### [EXERCISE BRIEF]
Go to the line holding "by rewrite map_size_singleton." in the entries below and write out exactly every line down to and including the line holding "set (leaf := mkNode c _ (Leaf t item)).".

Saved data entries

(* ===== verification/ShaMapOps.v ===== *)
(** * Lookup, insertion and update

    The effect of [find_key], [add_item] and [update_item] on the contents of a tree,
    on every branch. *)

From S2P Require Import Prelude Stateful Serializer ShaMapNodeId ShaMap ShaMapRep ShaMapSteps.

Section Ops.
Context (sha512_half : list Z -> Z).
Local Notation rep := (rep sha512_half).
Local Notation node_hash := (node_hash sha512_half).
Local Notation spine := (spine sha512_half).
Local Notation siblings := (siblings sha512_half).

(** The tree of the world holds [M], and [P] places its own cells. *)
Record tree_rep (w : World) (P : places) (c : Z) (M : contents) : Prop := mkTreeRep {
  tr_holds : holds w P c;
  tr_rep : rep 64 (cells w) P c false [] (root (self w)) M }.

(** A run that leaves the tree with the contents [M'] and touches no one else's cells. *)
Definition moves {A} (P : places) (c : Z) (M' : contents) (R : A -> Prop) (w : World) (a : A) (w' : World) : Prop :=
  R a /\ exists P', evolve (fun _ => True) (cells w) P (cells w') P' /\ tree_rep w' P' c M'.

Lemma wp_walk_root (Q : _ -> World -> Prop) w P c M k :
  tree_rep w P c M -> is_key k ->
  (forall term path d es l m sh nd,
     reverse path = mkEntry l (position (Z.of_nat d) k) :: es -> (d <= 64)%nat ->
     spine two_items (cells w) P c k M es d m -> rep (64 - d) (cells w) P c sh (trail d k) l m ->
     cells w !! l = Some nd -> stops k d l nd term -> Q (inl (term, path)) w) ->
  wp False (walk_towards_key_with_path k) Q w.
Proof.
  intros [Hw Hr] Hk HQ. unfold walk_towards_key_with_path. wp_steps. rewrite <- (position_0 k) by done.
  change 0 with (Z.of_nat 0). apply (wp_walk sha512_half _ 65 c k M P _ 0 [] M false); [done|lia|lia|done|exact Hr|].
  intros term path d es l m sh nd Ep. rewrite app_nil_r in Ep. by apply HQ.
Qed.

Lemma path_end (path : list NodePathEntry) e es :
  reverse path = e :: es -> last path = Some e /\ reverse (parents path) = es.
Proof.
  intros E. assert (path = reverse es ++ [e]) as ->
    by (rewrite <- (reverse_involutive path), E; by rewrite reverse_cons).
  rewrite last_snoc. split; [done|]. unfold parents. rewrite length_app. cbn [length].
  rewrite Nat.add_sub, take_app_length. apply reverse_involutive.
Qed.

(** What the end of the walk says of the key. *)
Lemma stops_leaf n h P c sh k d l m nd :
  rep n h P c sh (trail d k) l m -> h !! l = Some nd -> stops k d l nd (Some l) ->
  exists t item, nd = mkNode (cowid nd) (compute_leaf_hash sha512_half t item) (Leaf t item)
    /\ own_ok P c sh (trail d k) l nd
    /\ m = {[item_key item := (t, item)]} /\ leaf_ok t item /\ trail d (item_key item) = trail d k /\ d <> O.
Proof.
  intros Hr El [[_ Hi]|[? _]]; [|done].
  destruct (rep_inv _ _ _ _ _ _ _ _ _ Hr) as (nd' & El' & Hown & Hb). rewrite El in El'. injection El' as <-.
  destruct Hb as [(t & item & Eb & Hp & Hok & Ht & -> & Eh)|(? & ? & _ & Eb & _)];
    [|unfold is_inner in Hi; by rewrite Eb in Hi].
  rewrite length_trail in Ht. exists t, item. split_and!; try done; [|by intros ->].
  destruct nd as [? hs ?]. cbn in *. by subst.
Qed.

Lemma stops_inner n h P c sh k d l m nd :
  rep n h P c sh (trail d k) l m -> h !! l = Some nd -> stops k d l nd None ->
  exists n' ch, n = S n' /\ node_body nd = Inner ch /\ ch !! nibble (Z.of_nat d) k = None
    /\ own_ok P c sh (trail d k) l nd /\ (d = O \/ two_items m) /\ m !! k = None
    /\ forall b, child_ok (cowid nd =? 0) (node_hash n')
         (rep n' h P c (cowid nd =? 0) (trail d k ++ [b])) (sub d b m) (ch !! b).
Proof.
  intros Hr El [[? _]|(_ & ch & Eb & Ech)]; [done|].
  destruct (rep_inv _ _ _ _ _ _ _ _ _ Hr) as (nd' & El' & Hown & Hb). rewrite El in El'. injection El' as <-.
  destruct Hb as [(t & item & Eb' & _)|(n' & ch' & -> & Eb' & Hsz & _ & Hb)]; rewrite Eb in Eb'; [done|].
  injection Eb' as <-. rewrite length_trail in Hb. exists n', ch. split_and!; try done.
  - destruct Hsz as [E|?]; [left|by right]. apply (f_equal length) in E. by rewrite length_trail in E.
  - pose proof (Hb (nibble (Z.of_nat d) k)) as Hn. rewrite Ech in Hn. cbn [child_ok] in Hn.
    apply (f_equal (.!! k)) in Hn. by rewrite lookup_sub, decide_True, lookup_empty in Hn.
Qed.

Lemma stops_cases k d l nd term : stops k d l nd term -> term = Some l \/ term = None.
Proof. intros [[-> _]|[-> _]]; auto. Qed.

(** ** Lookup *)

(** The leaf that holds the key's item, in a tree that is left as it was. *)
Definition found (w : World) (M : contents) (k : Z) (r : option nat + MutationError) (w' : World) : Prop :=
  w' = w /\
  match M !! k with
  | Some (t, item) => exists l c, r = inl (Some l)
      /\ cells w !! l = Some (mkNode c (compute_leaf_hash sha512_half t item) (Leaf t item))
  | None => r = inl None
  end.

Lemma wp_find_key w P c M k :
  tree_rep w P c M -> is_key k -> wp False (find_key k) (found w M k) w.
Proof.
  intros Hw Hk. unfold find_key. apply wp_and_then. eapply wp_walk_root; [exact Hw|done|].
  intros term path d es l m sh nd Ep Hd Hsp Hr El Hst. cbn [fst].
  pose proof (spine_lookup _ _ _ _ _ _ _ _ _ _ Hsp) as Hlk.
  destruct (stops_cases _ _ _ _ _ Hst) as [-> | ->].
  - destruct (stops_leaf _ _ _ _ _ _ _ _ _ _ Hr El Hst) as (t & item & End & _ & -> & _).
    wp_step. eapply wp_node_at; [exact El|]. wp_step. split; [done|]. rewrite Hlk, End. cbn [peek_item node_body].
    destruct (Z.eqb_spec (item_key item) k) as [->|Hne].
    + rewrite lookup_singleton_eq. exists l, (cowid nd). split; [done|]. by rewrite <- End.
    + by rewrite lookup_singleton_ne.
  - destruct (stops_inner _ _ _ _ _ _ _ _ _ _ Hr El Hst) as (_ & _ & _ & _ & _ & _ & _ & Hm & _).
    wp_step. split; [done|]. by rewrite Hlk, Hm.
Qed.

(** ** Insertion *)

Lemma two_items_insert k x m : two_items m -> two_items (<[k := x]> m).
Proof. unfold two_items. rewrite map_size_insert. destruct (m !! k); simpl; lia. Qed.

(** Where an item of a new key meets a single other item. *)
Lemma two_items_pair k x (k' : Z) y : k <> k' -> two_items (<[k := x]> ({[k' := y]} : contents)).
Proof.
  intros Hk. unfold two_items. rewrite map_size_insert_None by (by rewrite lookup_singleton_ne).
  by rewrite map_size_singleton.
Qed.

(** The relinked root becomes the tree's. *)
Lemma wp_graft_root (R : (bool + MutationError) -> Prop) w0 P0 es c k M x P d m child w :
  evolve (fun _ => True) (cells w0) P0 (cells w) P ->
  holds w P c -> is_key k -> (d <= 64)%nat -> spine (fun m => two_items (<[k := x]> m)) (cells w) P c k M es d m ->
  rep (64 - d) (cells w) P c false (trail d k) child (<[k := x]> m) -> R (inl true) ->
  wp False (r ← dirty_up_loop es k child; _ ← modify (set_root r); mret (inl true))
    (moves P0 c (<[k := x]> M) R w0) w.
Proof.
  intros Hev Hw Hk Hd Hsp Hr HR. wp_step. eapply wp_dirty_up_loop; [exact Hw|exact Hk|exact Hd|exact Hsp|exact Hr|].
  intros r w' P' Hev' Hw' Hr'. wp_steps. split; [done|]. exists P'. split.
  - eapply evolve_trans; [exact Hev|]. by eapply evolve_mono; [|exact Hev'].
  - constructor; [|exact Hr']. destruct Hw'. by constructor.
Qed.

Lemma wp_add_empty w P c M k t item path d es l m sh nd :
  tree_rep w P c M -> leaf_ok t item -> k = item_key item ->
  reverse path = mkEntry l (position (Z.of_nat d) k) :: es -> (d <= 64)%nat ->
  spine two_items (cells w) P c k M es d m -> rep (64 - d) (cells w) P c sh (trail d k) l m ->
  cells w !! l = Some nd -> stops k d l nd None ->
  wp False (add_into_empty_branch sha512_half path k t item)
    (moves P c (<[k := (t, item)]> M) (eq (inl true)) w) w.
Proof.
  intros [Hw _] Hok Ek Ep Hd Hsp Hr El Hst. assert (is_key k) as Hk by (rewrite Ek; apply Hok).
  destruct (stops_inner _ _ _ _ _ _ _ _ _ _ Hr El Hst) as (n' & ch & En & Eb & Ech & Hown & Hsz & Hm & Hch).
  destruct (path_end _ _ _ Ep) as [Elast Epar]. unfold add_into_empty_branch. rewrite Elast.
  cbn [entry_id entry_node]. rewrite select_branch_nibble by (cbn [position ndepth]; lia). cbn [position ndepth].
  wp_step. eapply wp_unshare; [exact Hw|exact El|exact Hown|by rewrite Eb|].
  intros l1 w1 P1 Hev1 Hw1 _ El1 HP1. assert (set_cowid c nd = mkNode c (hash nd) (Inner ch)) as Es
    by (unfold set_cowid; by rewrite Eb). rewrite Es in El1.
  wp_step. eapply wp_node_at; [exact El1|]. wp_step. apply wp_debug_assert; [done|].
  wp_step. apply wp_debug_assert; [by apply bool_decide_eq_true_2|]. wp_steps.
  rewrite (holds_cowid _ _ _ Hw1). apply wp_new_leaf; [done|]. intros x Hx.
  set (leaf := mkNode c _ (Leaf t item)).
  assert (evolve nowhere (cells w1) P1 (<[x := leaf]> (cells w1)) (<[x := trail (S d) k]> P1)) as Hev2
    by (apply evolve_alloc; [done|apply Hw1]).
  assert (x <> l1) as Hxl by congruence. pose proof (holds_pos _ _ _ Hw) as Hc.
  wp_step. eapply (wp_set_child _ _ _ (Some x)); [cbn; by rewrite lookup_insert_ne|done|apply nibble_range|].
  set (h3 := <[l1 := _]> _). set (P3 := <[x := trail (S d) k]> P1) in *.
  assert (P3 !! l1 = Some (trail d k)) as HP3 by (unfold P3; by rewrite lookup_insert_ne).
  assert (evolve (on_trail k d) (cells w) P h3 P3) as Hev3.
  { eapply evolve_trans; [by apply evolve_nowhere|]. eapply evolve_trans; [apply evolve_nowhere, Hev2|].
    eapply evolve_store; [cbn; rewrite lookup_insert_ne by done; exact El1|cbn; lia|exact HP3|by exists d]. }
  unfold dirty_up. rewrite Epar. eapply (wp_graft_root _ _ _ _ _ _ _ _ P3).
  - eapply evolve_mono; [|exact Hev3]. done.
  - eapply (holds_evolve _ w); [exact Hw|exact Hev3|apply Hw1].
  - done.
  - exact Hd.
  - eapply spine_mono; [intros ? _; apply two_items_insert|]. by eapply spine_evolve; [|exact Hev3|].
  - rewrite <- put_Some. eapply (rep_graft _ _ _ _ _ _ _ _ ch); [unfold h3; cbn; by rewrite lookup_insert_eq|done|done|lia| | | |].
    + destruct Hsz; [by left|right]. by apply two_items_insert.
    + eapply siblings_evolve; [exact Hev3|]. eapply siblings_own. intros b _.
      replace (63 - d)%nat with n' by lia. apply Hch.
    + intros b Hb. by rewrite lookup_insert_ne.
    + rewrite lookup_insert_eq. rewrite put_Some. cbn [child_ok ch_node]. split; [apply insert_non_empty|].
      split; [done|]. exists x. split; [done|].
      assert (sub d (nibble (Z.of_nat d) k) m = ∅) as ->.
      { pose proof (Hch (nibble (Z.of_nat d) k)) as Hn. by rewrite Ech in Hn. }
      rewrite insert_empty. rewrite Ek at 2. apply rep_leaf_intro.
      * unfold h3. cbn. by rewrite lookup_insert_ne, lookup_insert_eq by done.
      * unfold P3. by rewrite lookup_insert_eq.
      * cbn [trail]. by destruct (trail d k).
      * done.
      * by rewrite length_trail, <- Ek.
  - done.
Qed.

### [SOLUTION FOR THIS PROBLEM]
  by rewrite map_size_singleton.
Qed.

(** The relinked root becomes the tree's. *)
Lemma wp_graft_root (R : (bool + MutationError) -> Prop) w0 P0 es c k M x P d m child w :
  evolve (fun _ => True) (cells w0) P0 (cells w) P ->
  holds w P c -> is_key k -> (d <= 64)%nat -> spine (fun m => two_items (<[k := x]> m)) (cells w) P c k M es d m ->
  rep (64 - d) (cells w) P c false (trail d k) child (<[k := x]> m) -> R (inl true) ->
  wp False (r ← dirty_up_loop es k child; _ ← modify (set_root r); mret (inl true))
    (moves P0 c (<[k := x]> M) R w0) w.
Proof.
  intros Hev Hw Hk Hd Hsp Hr HR. wp_step. eapply wp_dirty_up_loop; [exact Hw|exact Hk|exact Hd|exact Hsp|exact Hr|].
  intros r w' P' Hev' Hw' Hr'. wp_steps. split; [done|]. exists P'. split.
  - eapply evolve_trans; [exact Hev|]. by eapply evolve_mono; [|exact Hev'].
  - constructor; [|exact Hr']. destruct Hw'. by constructor.
Qed.

Lemma wp_add_empty w P c M k t item path d es l m sh nd :
  tree_rep w P c M -> leaf_ok t item -> k = item_key item ->
  reverse path = mkEntry l (position (Z.of_nat d) k) :: es -> (d <= 64)%nat ->
  spine two_items (cells w) P c k M es d m -> rep (64 - d) (cells w) P c sh (trail d k) l m ->
  cells w !! l = Some nd -> stops k d l nd None ->
  wp False (add_into_empty_branch sha512_half path k t item)
    (moves P c (<[k := (t, item)]> M) (eq (inl true)) w) w.
Proof.
  intros [Hw _] Hok Ek Ep Hd Hsp Hr El Hst. assert (is_key k) as Hk by (rewrite Ek; apply Hok).
  destruct (stops_inner _ _ _ _ _ _ _ _ _ _ Hr El Hst) as (n' & ch & En & Eb & Ech & Hown & Hsz & Hm & Hch).
  destruct (path_end _ _ _ Ep) as [Elast Epar]. unfold add_into_empty_branch. rewrite Elast.
  cbn [entry_id entry_node]. rewrite select_branch_nibble by (cbn [position ndepth]; lia). cbn [position ndepth].
  wp_step. eapply wp_unshare; [exact Hw|exact El|exact Hown|by rewrite Eb|].
  intros l1 w1 P1 Hev1 Hw1 _ El1 HP1. assert (set_cowid c nd = mkNode c (hash nd) (Inner ch)) as Es
    by (unfold set_cowid; by rewrite Eb). rewrite Es in El1.
  wp_step. eapply wp_node_at; [exact El1|]. wp_step. apply wp_debug_assert; [done|].
  wp_step. apply wp_debug_assert; [by apply bool_decide_eq_true_2|]. wp_steps.
  rewrite (holds_cowid _ _ _ Hw1). apply wp_new_leaf; [done|]. intros x Hx.
  set (leaf := mkNode c _ (Leaf t item)).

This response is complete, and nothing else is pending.